Yes it worked. I don't exactly understand why though.

2      

NavigationView provides a container for a bunch of Views that can be navigated through. The container doesn't have a title itself; the title is supplied by each View that is contained within.

That way, each View you navigate to can have its own title rather than having one title for the entire navigation stack.

It also makes it easy for the back button to display the title of the previous View in the stack. It can hold the stack of previous Views and ask each one for its title when it needs to. Otherwise, the NavigationView would need to separately track all the previous titles in addition to tracking the previous Views.

3      

I will try to explain but think Paul says better in one of his video (not sure which one)

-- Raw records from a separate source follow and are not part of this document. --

Variable search : string -> string -> Z.
Variable K : constants.t.
Variable M : matchers.t.
Variable pathResolver : PathResolver.t.
Variable this : Vulcan.t.

(** [head.childNodes.filter(this.moveToBodyMatcher).forEach(...)] *)
Fixpoint move_to_target (moveTarget : nat) (ns : list nat) (h : Heap)
  : Res Heap :=
  match ns with
  | [] => Ok h
  | n :: ns' =>
      h1 ← removeElementAndNewline (Some n) None h;
      move_to_target moveTarget ns' (dom5.append moveTarget n h1)
  end.

(** [ns.forEach(this.reparent(newParent))] *)
Definition reparent (newParent : nat) (ns : list nat) (h : Heap) : Heap :=
  set_parents newParent ns h.

(** The end of an iteration of the import loop: the import site is
    hidden in the main document, unless it already is, and then replaced
    by the merged fragment. *)
Definition place_import (isMainDoc : bool) (moveTarget : nat)
  (thisImport : option nat) (bodyFragment : nat) (h : Heap) : Res Heap :=
  inside ←
    (if isMainDoc
     then ancestorWalk h thisImport moveTarget
     else Ok false);
  h' ← (if isMainDoc && negb inside
        then hide thisImport h else Ok h);
  removeElementAndNewline thisImport (Some bodyFragment) h'.

(** The part of an iteration of the import loop that merges the import:
    from [const bodyFragment = ...] to the end of the loop body.
    [flatten_rec] is the recursive call [this.flatten(im)]. *)
Definition merge_import (flatten_rec : ImportTree -> Heap -> Res (nat * Heap))
  (tree_href : option string) (isMainDoc : bool) (moveTarget : nat)
  (im : ImportTree) (thisImport : option nat) (h : Heap) : Res Heap :=
  let '(bodyFragment, h1) := dom5.constructors.fragment h in
  '(importDoc, h2) ← flatten_rec im h1;
  let h3 := PathResolver.resolvePaths pathResolver importDoc (href im)
              tree_href h2 in
  importHead ← dom5.query h3 importDoc (matchers.head M);
  importBody ← dom5.query h3 importDoc (matchers.body M);
  match importHead, importBody with
  | Some importHead, Some importBody =>
      let importHeadChildren := childNodes (h3 !!! importHead) in
      let importBodyChildren := childNodes (h3 !!! importBody) in
      match parentNode (h3 !!! importHead) with
      | None => Throw TypeError
      | Some importHtml =>
          let licenseComments :=
            filter (fun n => isLicenseComment h3 n = true)
              (childNodes (h3 !!! importDoc) ++
               childNodes (h3 !!! importHtml)) in
          let h4 := reparent bodyFragment importHeadChildren h3 in
          let h5 := reparent bodyFragment importBodyChildren h4 in
          let h6 :=
            alter (fun f =>
              set_childNodes
                (childNodes f ++ licenseComments ++ importHeadChildren ++
                 importBodyChildren) f) bodyFragment h5 in
          place_import isMainDoc moveTarget thisImport bodyFragment h6
      end
  | _, _ => Throw TypeError
  end.

(** One iteration of [for (let i = 0, ...; i < imports.length; i++)],
    with [im = imports[i]] and [thisImport = importNodes[i]]. *)
Definition flatten_import (flatten_rec : ImportTree -> Heap -> Res (nat * Heap))
  (tree_href : option string) (isMainDoc : bool) (moveTarget : nat)
  (im : ImportTree) (thisImport : option nat) (h : Heap) : Res Heap :=
  elide ←
    (if isDuplicateImport im then Ok true
     else isStrippedImport search this im);
  if elide : bool then removeElementAndNewline thisImport None h
  else
    excluded ← isExcludedImport search K this im;
    if excluded : bool then Ok h
    else
      templated ← isTemplated h thisImport;
      if templated : bool then Ok h
      else merge_import flatten_rec tree_href isMainDoc moveTarget
             im thisImport h.

(** [for (let i = 0, im, thisImport; i < imports.length; i++)]: [body]
    is the loop body, given [im = imports[i]] and
    [thisImport = importNodes[i]]; [ims] are the edges from [i] on. *)
Definition import_loop
  (body : ImportTree -> option nat -> Heap -> Res Heap)
  (importNodes : list nat)
  : list ImportTree -> nat -> Heap -> Res Heap :=
  fix loop (ims : list ImportTree) (i : nat) (h : Heap) {struct ims}
    : Res Heap :=
    match ims with
    | [] => Ok h
    | im :: rest =>
        h' ← body im (importNodes !! i) h;
        loop rest (S i) h'
    end.

Fixpoint flatten (tree : ImportTree) (isMainDoc : bool) (h : Heap)
  {struct tree} : Res (nat * Heap) :=
  match tree with
  | mkImportTree tree_href tree_html tree_imports =>
      match tree_html with
      | None => Throw TypeError
      | Some tree_html =>
          let doc := ast tree_html in
          let importNodes := import tree_html in
          head ← dom5.query h doc (matchers.head M);
          body ← dom5.query h doc (matchers.body M);
          old ← hasOldPolymer M h doc;
          if old : bool then
            Throw (Error (String.append (constants.OLD_POLYMER K)
                     (String.append " File: "
                        (PathResolver.urlToPath pathResolver tree_href))))
          else
            h1 ← fixFakeExternalScripts M doc h;
            let h2 := PathResolver.acid pathResolver doc tree_href h1 in
            let '(moveTarget, h3) :=
              if isMainDoc then new_hidden_div h2
              else dom5.constructors.fragment h2 in
            match head with
            | None => Throw TypeError
            | Some head =>
                h4 ← move_to_target moveTarget
                       (filter (fun n => moveToBodyMatcher M (h3 !!! n) = true)
                          (childNodes (h3 !!! head))) h3;
                h5 ← prepend body moveTarget h4;
                h6 ←
                  match tree_imports with
                  | None => Ok h5
                  | Some ims =>
                      import_loop
                        (flatten_import (fun t => flatten t false)
                           tree_href isMainDoc moveTarget)
                        importNodes ims 0 h5
                  end;
                Ok (doc,
                    if isMainDoc && is_empty (childNodes (h6 !!! moveTarget))
                    then dom5.remove moveTarget h6
                    else h6)
            end
      end
  end.

End Flatten.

The Navigation Title belongs to the view inside the NavigationView. If you have ContentView that has a link to a SecondView you do not put a NavigationView in the SecondView as it inherits it from the previous view.

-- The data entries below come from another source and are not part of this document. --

(** A context that is only ever changed through [set_context],
    [remove_context], [clear_context] and [set_streaming] never holds a
    [None] value and never holds a key twice; [set_context_dict], which
    stores its argument as it is, is the one way to put a [None] in. *)
Lemma context_never_holds_None a c :
  (forall data, a <> ASetContextDict data) ->
  dict_wf (get_context c) ->
  Forall (fun kv => is_None (snd kv) = false) (get_context c) ->
  dict_wf (get_context (on_flow a c))
  /\ Forall (fun kv => is_None (snd kv) = false) (get_context (on_flow a c)).
Proof.
  intros Ha Hwf Hnn.
  destruct a as [kwargs|data|keys| |b|k v| |]; cbn [on_flow]; auto.
  - unfold set_context. rewrite get_context_Some.
    revert Hwf Hnn. generalize (get_context c). clear.
    induction kwargs as [|[k v] kwargs IH]; intros d Hwf Hnn; [auto|].
    cbn [fold_left set_context_step].
    destruct (is_None v) eqn:E; [auto|].
    apply IH; [apply dict_wf_set, Hwf|].
    apply Forall_dict_set; [intros; exact E|exact Hnn].
  - destruct (Ha data eq_refl).
  - destruct keys as [|k0 keys]; [auto|].
    unfold remove_context. rewrite get_context_Some.
    split; [apply dict_wf_pop_all, Hwf|].
    revert Hnn. generalize (get_context c). clear.
    induction (k0 :: keys) as [|k keys' IH]; intros d Hnn; [exact Hnn|].
    cbn [fold_left]. apply IH, Forall_dict_pop, Hnn.
  - split; [apply NoDup_nil; exact I|apply Forall_nil; exact I].
Qed.

Lemma context_never_holds_None_witness :
  dict_wf (get_context
    (on_flow (ASetContext [("a", VNone); ("b", VInt 1)]) default_context))
  /\ Forall (fun kv => is_None (snd kv) = false)
       (get_context
         (on_flow (ASetContext [("a", VNone); ("b", VInt 1)]) default_context)).
Proof.
  apply context_never_holds_None.
  - intros data. discriminate.
  - solve_dict_wf.
  - apply Forall_nil. exact I.
Defined.

(** ** logger.py: when a call raises, and when it does nothing *)

(** With sanitization on, the mapping that the wrapper hands to the
    logger never makes [makeRecord] raise its [KeyError]: whatever the
    keys of [extra] are, reserved names included, the record is built,
    and its extra attributes are the sanitized mapping. *)
Lemma sanitized_extra_makes_record name lvl site msg exc_info extra :
  exists record,
    makeRecord name lvl site msg exc_info (_sanitize_extra true extra)
    = Some record
    /\ rec_dynamic record = default [] (_sanitize_extra true extra).
Proof.
  destruct (_sanitize_extra true extra) as [san|] eqn:E.
  - destruct (makeRecord_sanitized name lvl site msg exc_info extra san E)
      as (r & Hr & Hd & _). exists r. split; [exact Hr|exact Hd].
  - cbn [makeRecord]. eexists. split; reflexivity.
Qed.

Lemma existsb_reserved (keys : list string) :
  existsb (fun k => str_in k _STANDARD_KEYS) keys = false ->
  forall k, k ∈ keys -> str_in k _STANDARD_KEYS = false.
Proof.
  intros H k Hin. destruct (str_in k _STANDARD_KEYS) eqn:E; [|reflexivity].
  assert (existsb (fun k => str_in k _STANDARD_KEYS) keys = true); [|congruence].
  apply existsb_exists. exists k. split; [apply list_elem_of_In, Hin|exact E].
Qed.

(** With sanitization off, a call at one of the levels of the wrapper's
    methods raises exactly when that level is enabled and some key of
    [extra] is a reserved name. *)
Lemma unsanitized_call_raises formatTime name lvl msg exc_info extra
    anc loggers site c w :
  0 < lvl ->
  dict_wf extra ->
  SafeLogger_log formatTime
    {| _logger := name; _sanitize_extra_enabled := false |}
    lvl msg exc_info (Some extra) anc loggers site c w = None
  <-> isEnabledFor anc (getLogger name loggers) lvl = true
      /\ exists k, k ∈ dict_keys extra /\ str_in k _STANDARD_KEYS = true.
Proof.
  intros _ Hwf. unfold SafeLogger_log, Logger_log.
  cbn [_logger _sanitize_extra_enabled].
  destruct (isEnabledFor _ _ _); [|split; [discriminate|intros [? _]; discriminate]].
  destruct extra as [|kv d].
  - cbn [_sanitize_extra makeRecord]. split; [discriminate|].
    intros (_ & k & Hk & _). inversion Hk.
  - rewrite sanitize_extra_cons. cbn [negb].
    destruct (makeRecord name lvl site msg exc_info (Some (kv :: d)))
      as [r|] eqn:E.
    + split; [discriminate|]. intros (_ & k & Hk & Hres).
      apply makeRecord_Some in E as (_ & _ & _ & Hall).
      rewrite (Hall k Hk) in Hres. discriminate.
    + split; [|reflexivity]. intros _. split; [reflexivity|].
      destruct (existsb (fun k => str_in k _STANDARD_KEYS)
                  (dict_keys (kv :: d))) eqn:Hex.
      * apply existsb_exists in Hex as (k & Hin & Hres).
        exists k. split; [apply list_elem_of_In, Hin|exact Hres].
      * exfalso. cbn [makeRecord] in E.
        rewrite makeRecord_extra_ok in E; [discriminate|exact Hwf|].
        intros k Hk. split; [|reflexivity].
        exact (existsb_reserved _ Hex k Hk).
Qed.

Lemma unsanitized_call_raises_witness :
  error fixed_time {| _logger := "app"; _sanitize_extra_enabled := false |}
    "boom" (Some [("user", VStr "u"); ("module", VStr "m")])
    root_only ∅ example_site default_context empty_world = None.
Proof.
  apply (proj2 (unsanitized_call_raises fixed_time "app" 40 "boom" None
                  [("user", VStr "u"); ("module", VStr "m")]
                  root_only ∅ example_site default_context empty_world
                  ltac:(lia) ltac:(solve_dict_wf))).
  split; [reflexivity|].
  exists "module". split; [|reflexivity].
  right. left.
Defined.

(** A call below the configured level does nothing and never raises:
    the world is unchanged, even with sanitization off and a reserved
    key in [extra]. *)
Lemma call_below_level_is_silent formatTime cfg loggers loggers1 sl lvl l
    msg exc_info extra anc site c w :
  configure_logging cfg loggers = Some (loggers1, sl) ->
  _checkLevel (level cfg) = Some lvl ->
  0 < l < lvl ->
  SafeLogger_log formatTime sl l msg exc_info extra anc loggers1 site c w
  = Some w.
Proof.
  intros Hcfg Hlvl Hl.
  apply configure_logging_Some in Hcfg as (lvl' & hs & Hlvl' & _ & -> & ->).
  assert (lvl' = lvl) as -> by congruence.
  unfold SafeLogger_log, Logger_log. cbn [_logger].
  rewrite getLogger_insert. unfold isEnabledFor, getEffectiveLevel.
  cbn [lg_level].
  destruct (Z.eqb_spec lvl 0) as [->|_]; [lia|].
  destruct (Z.leb_spec lvl l); [lia|reflexivity].
Qed.

Lemma call_below_level_is_silent_witness :
  debug fixed_time {| _logger := "app"; _sanitize_extra_enabled := false |}
    "noise" (Some [("module", VStr "m")]) root_only
    (<["app" := {| lg_level := 20; lg_propagate := false;
                   lg_handlers := [console_handler default_config 20;
                                   text_file_handler default_config 20;
                                   json_file_handler default_config 20] |}]> ∅)
    example_site default_context empty_world
  = Some empty_world.
Proof.
  assert (H : configure_logging
                {| level := "INFO"; logger_name := "app";
                   console_enabled := true; console_format := "text";
                   text_file_enabled := true; text_file_path := "logs/app.log";
                   json_file_enabled := true;
                   json_file_path := "logs/app.json.log";
                   rotation_when := "midnight"; rotation_interval := 1;
                   rotation_backup_count := 7; rotation_utc := false;
                   sanitize_extra := false; stream_safe := true;
                   stream_debug := false;
                   datefmt := "%Y-%m-%d %H:%M:%S";
                   text_fmt := "[%(asctime)s] [%(levelname)s] %(message)s";
                   json_ts_key := "ts" |} (∅ : gmap string Logger)
              = Some (<["app" := {| lg_level := 20; lg_propagate := false;
                   lg_handlers := [console_handler default_config 20;
                                   text_file_handler default_config 20;
                                   json_file_handler default_config 20] |}]> ∅,
                      {| _logger := "app"; _sanitize_extra_enabled := false |}))
    by reflexivity.
  exact (call_below_level_is_silent fixed_time _ _ _ _ 20 10 "noise" None
           (Some [("module", VStr "m")]) root_only example_site
           default_context empty_world H eq_refl ltac:(lia)).
Defined.

(** ** logger.py: the shape of a sanitized mapping *)

Lemma last_write_is_Some {V} (items : list (string * V)) k :
  k ∈ items.*1 -> is_Some (last_write items k).
Proof.
  induction items as [|[k' v'] items IH]; csimpl; intros Hk.
  - inversion Hk.
  - destruct (last_write items k) as [w|] eqn:E; [eexists; reflexivity|].
    apply elem_of_cons in Hk as [->|Hk].
    + rewrite String.eqb_refl. eexists; reflexivity.
    + destruct (IH Hk) as [? [=]].
Qed.

Lemma dict_set_length {V} (d : dict V) k v :
  (length d <= length (dict_set d k v) <= S (length d))%nat.
Proof.
  induction d as [|[k' v'] d IH]; cbn [dict_set length]; [lia|].
  destruct (String.eqb k' k); cbn [length]; lia.
Qed.

Lemma dict_update_length {V} (items : list (string * V)) : forall d,
  (length d <= length (dict_update d items) <= length d + length items)%nat.
Proof.
  unfold dict_update.
  induction items as [|[k v] items IH]; intros d; cbn [fold_left length fst snd].
  - lia.
  - pose proof (IH (dict_set d k v)). pose proof (dict_set_length d k v). lia.
Qed.

Lemma sanitize_fresh d : forall acc,
  NoDup (dict_keys acc ++ dict_keys d) ->
  (forall k, k ∈ dict_keys d -> str_in k _STANDARD_KEYS = false) ->
  fold_left sanitize_step d acc = acc ++ d.
Proof.
  unfold dict_keys.
  induction d as [|[k v] d IH]; intros acc Hnd Hres; cbn [fold_left].
  - rewrite app_nil_r. reflexivity.
  - cbn [sanitize_step]. rewrite (Hres k) by (csimpl; left).
    assert (Hk : dict_has acc k = false).
    { destruct (dict_has acc k) eqn:E; [|reflexivity].
      apply dict_has_true in E. apply NoDup_app in Hnd as (_ & Hdis & _).
      destruct (Hdis k E). csimpl. left. }
    rewrite (dict_set_fresh acc k v Hk), IH.
    + rewrite <- app_assoc. reflexivity.
    + rewrite fmap_app. csimpl. rewrite <- app_assoc. exact Hnd.
    + intros k' Hk'. apply Hres. csimpl. right. exact Hk'.
Qed.

(** What [_sanitize_extra] returns it returns unchanged when it is given
    it again: sanitizing is idempotent. *)
Lemma sanitize_extra_idempotent extra san :
  _sanitize_extra true extra = Some san ->
  _sanitize_extra true (Some san) = Some san.
Proof.
  intros H. destruct extra as [[|kv d]|]; try discriminate.
  pose proof (sanitize_extra_no_reserved (kv :: d) san) as Hres.
  specialize (fun k => Hres k H).
  rewrite sanitize_extra_cons in H. cbn [negb] in H.
  assert (Hs : san = dict_update [] (sanitize_writes (kv :: d))) by congruence.
  clear H.
  assert (Hwf : dict_wf san).
  { rewrite Hs. apply dict_wf_update. apply NoDup_nil. exact I. }
  assert (Hlen : (0 < length san)%nat).
  { rewrite Hs. destruct kv as [k v].
    pose proof (dict_update_length (sanitize_writes d) [(sanitized_key k, v)])
      as Hl.
    cbn [length] in Hl. exact (proj1 Hl). }
  clear Hs. destruct san as [|kv' san']; [cbn in Hlen; lia|].
  rewrite sanitize_extra_cons. cbn [negb]. f_equal.
  rewrite <- sanitize_fold. apply (sanitize_fresh (kv' :: san') []).
  - exact Hwf.
  - intros k Hk. destruct (str_in k _STANDARD_KEYS) eqn:E; [|reflexivity].
    specialize (Hres k E). apply dict_get_None in Hres. contradiction.
Qed.

Lemma sanitize_extra_idempotent_witness :
  _sanitize_extra true
    (Some [("name_extra", VInt 2); ("user", VStr "u")])
  = Some [("name_extra", VInt 2); ("user", VStr "u")].
Proof.
  exact (sanitize_extra_idempotent
           (Some [("name", VInt 1); ("name_extra", VInt 2); ("user", VStr "u")])
           [("name_extra", VInt 2); ("user", VStr "u")] eq_refl).
Defined.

struct ContentView: View {
    var body: some View {
        NavigationView {
            NavigationLink {
                SecondView()
            } label: {
                Text("Hello, world!")
            }
            .navigationTitle("First View")
        }
    }
}
struct SecondView: View {
    var body: some View {
        VStack {
            Text("Goodbye world!")
        }
        .navigationTitle("Second View")
    }
}

i have just seen @roosterboy has also explained as well hopefully you have a better understanding

2      

Thank you both, very helpful. When I work through projects, I like to read the text instead of watching Paul's video. Do you think the video is superior? I remember Paul wrote at the beginning of the 100 day course that there is a content equivalency between those two.

2      

I'm having this same problem, but the solution isn't working for me. I was able to confirm that "allWords" is being populated with the word list and a random word is being assigned to "rootWord." Despite this, the navigation title isn't showing up.

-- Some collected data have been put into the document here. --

(** Overwriting an existing property keeps its place. *)
Fixpoint obj_replace (k : string) (v : value) (o : obj) : obj :=
  match o with
  | [] => []
  | (k', v') :: o' =>
      if String.eqb k' k then (k, v) :: o' else (k', v') :: obj_replace k v o'
  end.

(** A new array-index key goes after the smaller index keys. *)
Fixpoint obj_insert_index (n : N) (k : string) (v : value) (o : obj) : obj :=
  match o with
  | [] => [(k, v)]
  | (k', v') :: o' =>
      match array_index k' with
      | Some m =>
          if (m <? n)%N then (k', v') :: obj_insert_index n k v o'
          else (k, v) :: o
      | None => (k, v) :: o
      end
  end.

(** [o.k = v]. *)
Definition obj_set (k : string) (v : value) (o : obj) : obj :=
  if obj_has k o then obj_replace k v o
  else match array_index k with
       | Some n => obj_insert_index n k v o
       | None => o ++ [(k, v)]
       end.

(** [Object.assign(target, source)] for a source object. *)
Definition obj_assign (target source : obj) : obj :=
  fold_left (fun t p => obj_set (fst p) (snd p) t) source target.

(** [Object.keys(o)]. *)
Definition obj_keys (o : obj) : list string := map fst o.

(** Two property lists that denote the same mapping (JSON objects are
    unordered). *)
Definition same_mapping (o1 o2 : obj) : Prop :=
  forall k, obj_get k o1 = obj_get k o2.

(** ** Property reads on arbitrary values *)

Inductive reason : Type :=
| Thrown (e : value)      (* a value thrown, or a promise's rejection value *)
| TypeError.              (* raised by the runtime *)

(** [v.k] for the data properties this module reads ([id], [etag],
    [collections], [statusCode], [body], [watermark], ...): reading from
    [undefined] or [null] throws, a primitive, array or function has no such
    own property. *)
Definition get_prop (v : value) (k : string) : reason + value :=
  match v with
  | VUndefined | VNull => inl TypeError
  | VObj o => inr (obj_read k o)
  | _ => inr VUndefined
  end.

(** ** Arguments, the store and the calls on the client *)

(** What a caller passes in an options or callback position. *)
Inductive arg : Type :=
| AUndefined
| ANull
| AFunction (f : string)    (* [typeof a === 'function']: a callback, which
                               carries no data property of its own *)
| ARef (l : nat).           (* an object of the store *)

Definition arg_truthy (a : arg) : bool :=
  match a with
  | AUndefined | ANull => false
  | AFunction _ | ARef _ => true
  end.

Definition is_function (a : arg) : bool :=
  match a with AFunction _ => true | _ => false end.

Inductive method : Type := GET | POST | PUT | DELETE.

(** [this.client.get] itself, or [this.client.wrapWithDefaultHandler(...)]. *)
Inductive entry : Type := Raw | DefaultHandler.

(** A field of the [params] object: a reference shared with the caller, or
    a value built by the method. *)
Inductive slot : Type :=
| Shared (a : arg)
| Own (v : value).

Record params : Type := mkParams {
  qs : option slot;
  body : option slot;
  headers : option slot
}.

Definition no_params : params := mkParams None None None.
Definition set_qs (s : slot) (p : params) : params :=
  mkParams (Some s) (body p) (headers p).
Definition set_body (s : slot) (p : params) : params :=
  mkParams (qs p) (Some s) (headers p).
Definition set_headers (s : slot) (p : params) : params :=
  mkParams (qs p) (body p) (Some s).

(** A call as the client receives it: the fields of [params] read at the
    moment of the call ([None]: [params] has no such key). *)
Record call : Type := mkCall {
  call_entry : entry;
  call_method : method;
  call_path : string;
  call_qs : option value;
  call_body : option value;
  call_headers : option value;
  call_callback : arg
}.

(** How the client settles a call. Through the default handler a fulfilled
    call carries the response body; a raw call carries the response object
    [{statusCode, body, ...}]. *)
Inductive reply : Type :=
| Fulfilled (v : value)
| Failed (err : value).

Record world : Type := mkWorld {
  heap : list obj;
  sent : list call
}.

Inductive outcome (A : Type) : Type :=
| Resolved (a : A)
| Rejected (e : reason)
| Stuck.                 (* a reference to no object: not a JavaScript state *)
Arguments Resolved {A} a.
Arguments Rejected {A} e.
Arguments Stuck {A}.

Definition M (A : Type) : Type := world -> outcome A * world.

Definition ret {A} (a : A) : M A := fun w => (Resolved a, w).
Definition throw {A} (e : reason) : M A := fun w => (Rejected e, w).

Definition bind {A B} (m : M A) (k : A -> M B) : M B :=
  fun w =>
    match m w with
    | (Resolved a, w') => k a w'
    | (Rejected e, w') => (Rejected e, w')
    | (Stuck, w') => (Stuck, w')
    end.

(** [promise.catch(handler)]. *)
Definition catch {A} (m : M A) (handler : reason -> M A) : M A :=
  fun w =>
    match m w with
    | (Rejected e, w') => handler e w'
    | r => r
    end.

Declare Scope js_scope.
Delimit Scope js_scope with js.
Notation "'let!' x ':=' c1 'in' c2" := (bind c1 (fun x => c2))
  (at level 10, x name, c1 at level 100, c2 at level 200) : js_scope.
Notation "'do!' c1 'in' c2" := (bind c1 (fun _ => c2))
  (at level 10, c1 at level 100, c2 at level 200) : js_scope.
Local Open Scope js_scope.

(** Lifting a property read that may throw. *)
Definition lift {A} (r : reason + A) : M A :=
  match r with
  | inl e => throw e
  | inr a => ret a
  end.

Definition read (l : nat) : M obj :=
  fun w =>
    match heap w !! l with
    | Some o => (Resolved o, w)
    | None => (Stuck, w)
    end.

Definition write (l : nat) (o : obj) : M unit :=
  fun w =>
    match heap w !! l with
    | Some _ => (Resolved tt, mkWorld (<[l := o]> (heap w)) (sent w))
    | None => (Stuck, w)
    end.

(** An object literal evaluated by the method: a new object of the store. *)
Definition alloc (o : obj) : M arg :=
  fun w => (Resolved (ARef (length (heap w))), mkWorld (heap w ++ [o]) (sent w)).

(** [a.k] *)
Definition arg_get (a : arg) (k : string) : M value :=
  match a with
  | AUndefined | ANull => throw TypeError
  | AFunction _ => ret VUndefined
  | ARef l => let! o := read l in ret (obj_read k o)
  end.

(** [a && a.k] *)
Definition arg_and_get (a : arg) (k : string) : M value :=
  match a with
  | AUndefined => ret VUndefined
  | ANull => ret VNull
  | _ => arg_get a k
  end.

(** [a.k = v] *)
Definition arg_set (a : arg) (k : string) (v : value) : M unit :=
  match a with
  | AUndefined | ANull => throw TypeError
  | AFunction _ => ret tt
  | ARef l => let! o := read l in write l (obj_set k v o)
  end.

(** [delete a.k] *)
Definition arg_delete (a : arg) (k : string) : M unit :=
  match a with
  | AUndefined | ANull => throw TypeError
  | AFunction _ => ret tt
  | ARef l => let! o := read l in write l (obj_delete k o)
  end.

(** The value a reference denotes when the client reads it. *)
Definition deref (h : list obj) (a : arg) : option value :=
  match a with
  | AUndefined => Some VUndefined
  | ANull => Some VNull
  | AFunction f => Some (VFunction f)
  | ARef l => VObj <$> h !! l
  end.

Definition snapshot (h : list obj) (s : option slot) : option (option value) :=
  match s with
  | None => Some None
  | Some (Own v) => Some (Some v)
  | Some (Shared a) => Some <$> deref h a
  end.

Definition settle (r : reply) : outcome value :=
  match r with
  | Fulfilled v => Resolved v
  | Failed err => Rejected (Thrown err)
  end.

Definition BASE_PATH : string := "/folders".
Definition FOLDER_LOCK : string := "/folder_locks".
Definition WATERMARK_SUBRESOURCE : string := "/watermark".

(** Array methods whose callback may throw. *)
Fixpoint array_map (f : value -> reason + value) (l : list value)
  : reason + list value :=
  match l with
  | [] => inr []
  | x :: l' =>
      match f x with
      | inl e => inl e
      | inr y =>
          match array_map f l' with
          | inl e => inl e
          | inr ys => inr (y :: ys)
          end
      end
  end.

Fixpoint array_find (p : value -> reason + bool) (l : list value)
  : reason + value :=
  match l with
  | [] => inr VUndefined
  | x :: l' =>
      match p x with
      | inl e => inl e
      | inr true => inr x
      | inr false => array_find p l'
      end
  end.

Fixpoint array_filter (p : value -> reason + bool) (l : list value)
  : reason + list value :=
  match l with
  | [] => inr []
  | x :: l' =>
      match p x with
      | inl e => inl e
      | inr b =>
          match array_filter p l' with
          | inl e => inl e
          | inr ys => inr (if b then x :: ys else ys)
          end
      end
  end.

I can get a placeholder title to show up, for example .navigationTitle("Title") works.

 var body: some View {
        NavigationView {
            List {
                Section {
                    TextField("Enter your word", text: $newWord)
                        .autocapitalization(.none)
                }

                Section {
                    ForEach(usedWords, id: \.self) { word in
                        HStack {
                            Image(systemName: "\(word.count).circle")
                            Text(word)
                        }
                    }
                }
            }
            .navigationTitle(rootWord)
            .onSubmit(addNewWord)
            .onAppear(perform: startGame)
        }
    }

2      

Having the same issue as above. And judging by the date of the post, something may have changed recently in terms of modifying the value of navigationTitle dynamically from a State var. Or there is something I don't quite understand about this.

I've found out though that if you initialise the @State var to the default value shown in the course ("silkworm"), or any other, really, then it works fine.

For example:

@State private var rootWord = "silkworm"

However, if it's empty, then it does not show.

I have also checked printing the value of the rootWord State var after .onAppear is invoked when the view is loaded and the value is there and is different, pulled from the .txt file, every time.